The second section of Vida y Drama highlights prints published between 1939 and 1957 by the circle of artists associated with the Taller de Gráfica Popular (the People’s Graphic Workshop, or TGP, founded in 1937). Many TGP artists were of the generation that was inspired by Tamayo, Rivera, Orozco, and the other great muralist and printmaker, David Alfaro Siqueiros (1896–1974). The TGP was Mexico City’s most prolific and experimental printmaking workshop. Its artists created a wide range of powerful images (including posters advertising their exhibitions) that comment on social and political changes occurring in post-Revolutionary Mexico and well as in Europe and America. Included in Vida y Drama are two important and closely related works created by TGP artist Alberto Beltrán (1923–2002) in 1957. His linocut poster Vida y Drama de Mexico—20 Años de Vida del Taller de Gráfica Popular depicts an artist’s hands carving the image of a young man’s head into the surface of a printing block. The head seems to rise off the block, and this speaks to the TGP’s interest in representing the challenges faced by everyday people. The other work by Beltrán is an ink, watercolor, and graphite preliminary drawing for the Vida y Drama de Mexico poster. The figures drawn in yellow ink summarize the group’s objectives: to depict the struggles of the Mexican people (the ―vida‖) and to expose corruption and injustice (the ―drama‖) represented by a calavera, a skeleton figure, dressed in a tuxedo and offering a toast to the viewer.

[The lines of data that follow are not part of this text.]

(* ===== verification/Accept.v ===== *)
(** * Accepting streams, and serving many at once ([io/tcp.rs], [io/dot.rs])

    The accept loop of a stream listener as a machine driven by events: a stream
    arrives or [accept] fails, a TLS handshake ends, some connection takes its next
    turn, other work changes the service.  Every connection is a task of its own, and
    the scheduler may interleave their turns in any way; they share the service, the
    counters and the swapped allow-list and context.  The turn is the one of
    [Listeners]. *)
From S2P Require Import Prelude Hickory Reference Net Cache TtlCaches ClientPolicy Tunnel Handler Service Listeners.

Module Accept.
Import Handler Service Listeners.

Section Accept.
Context `{NameOps} {HK : Hickory} `{IpNets} {T : Type} `{!DnsHandler T}.
(** [tls]: a DoT listener; else plain TCP. *)
Context (tls : bool) (acl_at : nat → Acl.ClientAcl) (ctx_at : nat → ListenerContext).

Inductive Phase : Type := Handshaking | Open | Closed.
(** One spawned task.  [cn_start] is what the peer sends on the stream. *)
Record Conn := {
  cn_peer : SocketAddr; cn_phase : Phase; cn_start : list Z; cn_chan : Chan; cn_broken : bool;
  cn_log : list (list Z * Reply) }.
Record AccSt := { a_svc : T; a_tick : nat; a_metrics : Metrics; a_conns : list Conn }.

Inductive Event : Type :=
| AcceptError
| Arrive (peer : SocketAddr) (ch : Chan) (broken : bool)
| Handshake (i : nat) (r : option (Chan * bool))
| Turn (i : nat)
| Other (f : T → T).

Definition empty_chan : Chan := {| inp := []; out := []; wleft := 0 |}.
(** The connection and the shared state, as the framing loop sees them. *)
Definition enter (c : Conn) (a : AccSt) : TcpSt :=
  {| c_chan := cn_chan c; c_broken := cn_broken c; c_svc := a_svc a; c_tick := a_tick a;
     c_metrics := a_metrics a; c_log := cn_log c |}.
Definition leave (ph : Phase) (c : Conn) (st : TcpSt (T := T)) : Conn :=
  {| cn_peer := cn_peer c; cn_phase := ph; cn_start := cn_start c; cn_chan := c_chan st;
     cn_broken := cn_broken c; cn_log := c_log st |}.
Definition with_conn (i : nat) (c : Conn) (st : TcpSt (T := T)) (a : AccSt) : AccSt :=
  {| a_svc := c_svc st; a_tick := c_tick st; a_metrics := c_metrics st; a_conns := <[i := c]> (a_conns a) |}.

(** One pass of [accept_loop]. *)
Definition on_arrive (peer : SocketAddr) (ch : Chan) (broken : bool) (a : AccSt) : AccSt :=
  let c := {| cn_peer := peer; cn_phase := if tls then Handshaking else Open; cn_start := inp ch;
              cn_chan := if tls then empty_chan else ch; cn_broken := broken; cn_log := [] |} in
  let '(v, st) := accept acl_at (sa_ip peer) (enter c a) in
  let conns := match v with Dropped => a_conns a | Serve => a_conns a ++ [c] end in
  {| a_svc := c_svc st; a_tick := c_tick st; a_metrics := c_metrics st; a_conns := conns |}.
(** [acceptor.accept]: what the peer sends inside TLS is known from here on. *)
Definition on_handshake (i : nat) (r : option (Chan * bool)) (a : AccSt) : AccSt :=
  match a_conns a !! i with
  | Some c =>
      match cn_phase c with
      | Handshaking =>
          let c' := match r with
                    | Some (ch, broken) =>
                        {| cn_peer := cn_peer c; cn_phase := Open; cn_start := inp ch; cn_chan := ch;
                           cn_broken := broken; cn_log := [] |}
                    | None =>
                        {| cn_peer := cn_peer c; cn_phase := Closed; cn_start := []; cn_chan := cn_chan c;
                           cn_broken := cn_broken c; cn_log := [] |}
                    end in
          {| a_svc := a_svc a; a_tick := a_tick a; a_metrics := a_metrics a; a_conns := <[i := c']> (a_conns a) |}
      | _ => a
      end
  | None => a
  end.
Definition on_turn (i : nat) (a : AccSt) : AccSt :=
  match a_conns a !! i with
  | Some c =>
      match cn_phase c with
      | Open =>
          match serve_query acl_at ctx_at tls (if tls then count_dot else count_tcp) (sa_ip (cn_peer c)) (enter c a) with
          | inl (_, st) => with_conn i (leave Closed c st) st a
          | inr st => with_conn i (leave Open c st) st a
          end
      | _ => a
      end
  | None => a
  end.
Definition acc_step (a : AccSt) (e : Event) : AccSt :=
  match e with
  | AcceptError => a
  | Arrive peer ch broken => on_arrive peer ch broken a
  | Handshake i r => on_handshake i r a
  | Turn i => on_turn i a
  | Other f => {| a_svc := f (a_svc a); a_tick := a_tick a; a_metrics := a_metrics a; a_conns := a_conns a |}
  end.
Definition accept_loop (evs : list Event) (a : AccSt) : AccSt := foldl acc_step a evs.
Definition acc_new (svc : T) (m : Metrics) : AccSt := {| a_svc := svc; a_tick := 0; a_metrics := m; a_conns := [] |}.

(** ** Every connection sees its own queries and answers only *)

(** Streams carry bytes, and nothing has been written on a fresh one. *)
Definition fresh (ch : Chan) : Prop := Forall is_byte (inp ch) ∧ out ch = [].
Definition event_ok (e : Event) : Prop :=
  match e with
  | Arrive _ ch _ => fresh ch
  | Handshake _ (Some (ch, _)) => fresh ch
  | _ => True
  end.
Record conn_ok (c : Conn) : Prop := {
  ok_bytes : Forall is_byte (cn_start c);
  ok_in : ∃ rest, cn_start c = concat (map frame (cn_log c).*1) ++ rest ∧ (cn_phase c = Open → rest = inp (cn_chan c));
  ok_out : ∃ bs, out (cn_chan c) = concat (map frame bs) ∧ bs `prefix_of` omap answer_of (cn_log c).*2 ∧
             (cn_phase c = Open → bs = omap answer_of (cn_log c).*2);
  ok_silent : cn_phase c = Handshaking → cn_log c = [] ∧ out (cn_chan c) = [] }.

Lemma conn_ok_fresh c ch :
  fresh ch → cn_log c = [] → out (cn_chan c) = [] →
  cn_start c = inp ch → (cn_phase c ≠ Handshaking → cn_chan c = ch) → conn_ok c.
Proof.
  intros [By O] L Ou S C. split; [| | |done].
  - by rewrite S.
  - exists (inp ch). rewrite L, S. split; [done|]. intros P. by rewrite C by (rewrite P; done).
  - exists []. rewrite L, Ou. split_and!; [done..|]. by intros _.
Qed.
(** A turn that made this progress leaves the connection in order. *)
Lemma leave_ok ph c a new bs rest st :
  conn_ok c → cn_phase c = Open → ph ≠ Handshaking →
  progress acl_at ctx_at (sa_ip (cn_peer c)) (enter c a) new bs rest st → (length new ≤ 1)%nat →
  (ph = Open → bs = omap answer_of new.*2 ∧ rest = inp (c_chan st)) → conn_ok (leave ph c st).
Proof.
  intros [By (r0 & Ei & Er) (b0 & Eo & _ & Eb) _] Ph Np P L Op. destruct P as [Pl Pi Po Pp _ _]. cbn in Pl, Pi, Po.
  specialize (Er Ph). specialize (Eb Ph). subst r0 b0. split; cbn; try done.
  - exists rest. rewrite Pl, fmap_app, map_app, concat_app, Ei, Pi, <- app_assoc. split; [done|]. intros E. by apply Op.
  - exists (omap answer_of (cn_log c).*2 ++ bs). rewrite Pl, !fmap_app, omap_app, concat_app, Po, Eo.
    split_and!; [done|by apply prefix_app|]. intros E. f_equal. by apply Op.
Qed.
Definition acc_ok (a : AccSt) : Prop := Forall conn_ok (a_conns a).
Lemma on_arrive_ok peer ch broken a : fresh ch → acc_ok a → acc_ok (on_arrive peer ch broken a).
Proof.
  intros F A. unfold acc_ok, on_arrive, accept. destruct (Acl.allows (acl_at (a_tick a)) (sa_ip peer)) eqn:Al; cbn.
  2: { by rewrite Al. }
  rewrite Al. cbn. destruct (is_ready (a_svc a)); [|done]. apply Forall_app. split; [done|]. constructor; [|constructor].
  apply (conn_ok_fresh _ ch); try done; cbn; [by destruct tls; [|apply F]|by destruct tls].
Qed.
Lemma on_handshake_ok i r a :
  match r with Some (ch, _) => fresh ch | None => True end → acc_ok a → acc_ok (on_handshake i r a).
Proof.
  intros F A. unfold acc_ok, on_handshake. destruct (a_conns a !! i) as [c|] eqn:C; [|done].
  destruct (cn_phase c) eqn:Ph; [|done..]. pose proof (Forall_lookup_1 _ _ _ _ A C) as Ok. apply Forall_insert; [done|].
  destruct (ok_silent c Ok Ph) as [_ So]. destruct r as [[ch broken]|].
  - apply (conn_ok_fresh _ ch); try done. apply F.
  - split; cbn; try done; [by exists []|]. exists []. by rewrite So.
Qed.
Lemma on_turn_ok i a : acc_ok a → acc_ok (on_turn i a).
Proof.
  intros A. unfold acc_ok, on_turn. destruct (a_conns a !! i) as [c|] eqn:C; [|done].
  destruct (cn_phase c) eqn:Ph; [done| |done]. pose proof (Forall_lookup_1 _ _ _ _ A C) as Ok.
  assert (By : Forall is_byte (inp (c_chan (enter c a)))).
  { destruct (ok_in c Ok) as (rest & E & Er). cbn. rewrite <- (Er Ph). pose proof (ok_bytes c Ok) as B. rewrite E in B.
    by apply Forall_app in B as [_ ?]. }
  pose proof (serve_query_sound acl_at ctx_at tls (if tls then count_dot else count_tcp) (sa_ip (cn_peer c)) (enter c a) By) as S.
  destruct (serve_query _ _ _ _ _ _) as [[r st]|st]; apply Forall_insert; try done.
  - destruct S as (new & bs & rest & P & L). by eapply leave_ok.
  - destruct S as (q & r & P & _). by eapply leave_ok; [..|exact P|cbn; lia|].
Qed.
Lemma accept_loop_ok evs a : Forall event_ok evs → acc_ok a → acc_ok (accept_loop evs a).
Proof.
  revert a. induction evs as [|e evs IH]; intros a F A; [done|]. apply Forall_cons in F as [Fe F].
  apply IH; [done|]. destruct e; cbn; [done|by apply on_arrive_ok|by apply on_handshake_ok|by apply on_turn_ok|done].
Qed.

Another TGP-related poster is Taller de Gráfica Popular: Exposición 20 Litográfías (1939) by Francisco Dosamantes (1911–1986), a color lithograph featuring a stylized eye that appears to be watching one’s every move. Additionally, Angel Bracho’s (b. 1911) color woodcut ¡Victoria! (1945) congratulates the Allied and Red Armies for defeating fascism in Europe and ending World War II.
The third part of Vida y Drama explores different types of portraiture. These are more intimate images of actual people in which the artist uses visual style to convey the sitter’s mood and character. Rivera’s La Mujer (Frida Kahlo) (1930) is a lithographic montage of his wife, the renowned Mexican painter Frida Kahlo, seated on a bed wearing only shoes and a beaded necklace. Before canceling the stone, Rivera made the MFA’s unique proof. He printed the image on both sides of the paper, and then pressed another impression against one side. The result is a fascinating print that implies movement, like a photographic double exposure, and the figure appears to have both male and female characteristics. Three artists’ self-portraits also are featured in this section: an unflinching image of Rivera in middle age, created in 1930; a 1939 naturalistic head and shoulders view of the young artist Jésus Escobedo (1918–1978); and Escobedo’s Man’s Head (Self-Portrait), about 1940, which shows biomorphic distortions to his facial features.